Cigarettes and tobacco smoke come into contact with the oral cavity first, so the negative effects are reflected back to the smoker. Vasoconstriction, or narrowing of blood vessels, causes less blood flow to the oral cavity and mucous membranes, resulting in gum inflammation, which can lead to periodontitis and tooth loss if left untreated and the causes that lead to it are not addressed.

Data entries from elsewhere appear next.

(* ===== verification/DepGraph.v ===== *)
(** * The dependency graph of targets ([gyp/input.py])

    [DependencyGraphNode], [BuildDependencyList] and
    [VerifyNoGYPFileCircularDependencies].  A node is named by its [ref]; the
    root node has [ref] [None].  The targets are a dictionary in iteration order;
    [pop] is [set.pop], which takes an arbitrary element.  An [OrderedSet] is its
    list of elements here, see [Ordered.OrderedSet_refines]. *)
From S2P Require Import Prelude PyStr Common Ordered GypValue.
From stdpp Require Import options.

(** ** Graphs *)
Record graph_node := { n_dependencies : list (option string); n_dependents : list string }.
Record graph := { nodes : gmap string graph_node; root_dependents : list string }.

Definition new_node : graph_node := {| n_dependencies := []; n_dependents := [] |}.
(** References to nodes never dangle. *)
Definition node_of (g : graph) (r : string) : graph_node := default new_node (nodes g !! r).
Definition dependencies_of (g : graph) (r : string) : list (option string) :=
  n_dependencies (node_of g r).
Definition dependents_of (g : graph) (r : option string) : list string :=
  match r with None => root_dependents g | Some r => n_dependents (node_of g r) end.

(** [node.dependencies = dependencies], [node.dependencies.append(dependency)],
    [node.dependents.append(target)] *)
Definition set_dependencies (target : string) (dependencies : list (option string)) (g : graph)
    : graph := {|
  nodes := <[target := {| n_dependencies := dependencies;
                          n_dependents := n_dependents (node_of g target) |}]> (nodes g);
  root_dependents := root_dependents g |}.
Definition add_dependency (target : string) (dependency : option string) (g : graph) : graph :=
  set_dependencies target (dependencies_of g target ++ [dependency])%list g.
Definition add_dependent (node : option string) (target : string) (g : graph) : graph :=
  match node with
  | None => {| nodes := nodes g; root_dependents := (root_dependents g ++ [target])%list |}
  | Some n => {|
      nodes := <[n := {| n_dependencies := n_dependencies (node_of g n);
                         n_dependents := (n_dependents (node_of g n) ++ [target])%list |}]> (nodes g);
      root_dependents := root_dependents g |}
  end.
(** [target_node.dependencies.append(node); node.dependents.append(target_node)] *)
Definition connect (target : string) (node : option string) (g : graph) : graph :=
  add_dependent node target (add_dependency target node g).
(** ** The world outside *)
Inductive command := Shell (cmd : string) | Exec (argv : val).
Record process_result := { p_stdout : string; p_stderr : string; returncode : Z }.
Record filelist_paths := { toplevel : string; qualified_out_dir : string }.

Section Expand.
Context (cwd : string) (path_sections : gset string) (search : string -> string -> res bool).
Context (windows : bool) (generator_filelist_paths : option filelist_paths).
(** The number is that of the commands that were run before. *)
Context (popen : nat -> command -> option string -> process_result).
Context (do_main : nat -> list string -> option string -> res string).
Context (eval_list : string -> res val) (eval_condition : string -> dict -> res bool).

Definition FixupPlatformCommand (cmd : command) : res command :=
  let fix_cat (s : string) := if startswith "cat " s then "type " +:+ str_drop 4 s else s in
  if windows then
    match cmd with
    | Shell s => Ok (Shell (fix_cat s))
    | Exec (VList (VStr s :: args)) => Ok (Exec (VList (VStr (fix_cat s) :: args)))
    | Exec (VList []) => Err IndexError
    | Exec (VStr s) => Ok (Shell (fix_cat s))
    | Exec _ => Err (TypeError "expected string or buffer")
    end
  else Ok cmd.

Definition state_count : M nat := fun s => Ok (length (executed s), s).
Definition cached_result (key : command_key) : M (option string) := fun s =>
  Ok (cached_command_results s !! key, s).
Definition record_command (key : command_key) : M unit := fun s =>
  Ok (tt, State (lists s) (dicts s) (next s) (cached_command_results s) (key :: executed s) (written s)).
Definition record_result (key : command_key) (replacement : string) : M unit := fun s =>
  Ok (tt, State (lists s) (dicts s) (next s)
            (<[key := replacement]> (cached_command_results s)) (executed s) (written s)).
Definition write_file (path content : string) : M unit := fun s =>
  Ok (tt, State (lists s) (dicts s) (next s) (cached_command_results s) (executed s)
            (written s ++ [(path, content)])%list).

(** [<|(name items...)]: the file's path, from the directory of the build file *)
Definition write_filelist (contents build_file : string) : M string :=
  let build_file_dir := dirname build_file in
  let contents_list := split_char " " contents in
  let replacement := hd "" contents_list in
  if isabs replacement then
    raise (GypError ("| cannot handle absolute paths, got " +:+ repr_str replacement))
  else
    let path :=
      match generator_filelist_paths with
      | None => path_join2 build_file_dir replacement
      | Some paths =>
          let rel_build_file_dir :=
            if isabs build_file_dir then RelativePath cwd build_file_dir (toplevel paths)
            else build_file_dir in
          path_join (qualified_out_dir paths) [rel_build_file_dir; replacement]
      end in
    _ ← write_file path (join "" (map (fun i => i +:+ nl) (tl contents_list)));
    mret (RelativePath cwd path build_file_dir).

According to recent research, smokers have a 3.6 times higher chance of losing their teeth than non-smokers, while women have a 2.5 times higher chance. In addition to mucous membrane inflammation, saliva secretion is reduced, the oral cavity is dry, and the tongue is coated and pigmented. Nicotine stomatitis, which includes brown hyperpigmentation on the lips, changes in the palate in the form of grayish-white spots, nicotine deposits behind the teeth that go from yellow to dark brown, and a very unpleasant and characteristic odor in long-term smokers, in addition to the above. Smokers are four times more likely than nonsmokers to experience malignant changes.
Passive smoking can cause changes in the oral cavity as well, though not to the same extent as active smoking. Japanese scientists recently investigated whether there is a difference in the oral cavity condition of children aged 3 years from smoking and non-smoking families. It was discovered that children who were exposed to passive tobacco smoke experienced changes in their oral cavity within four months. As a result, in the future, preventing passive tobacco smoke intake will be a priority in maintaining the oral cavity’s health.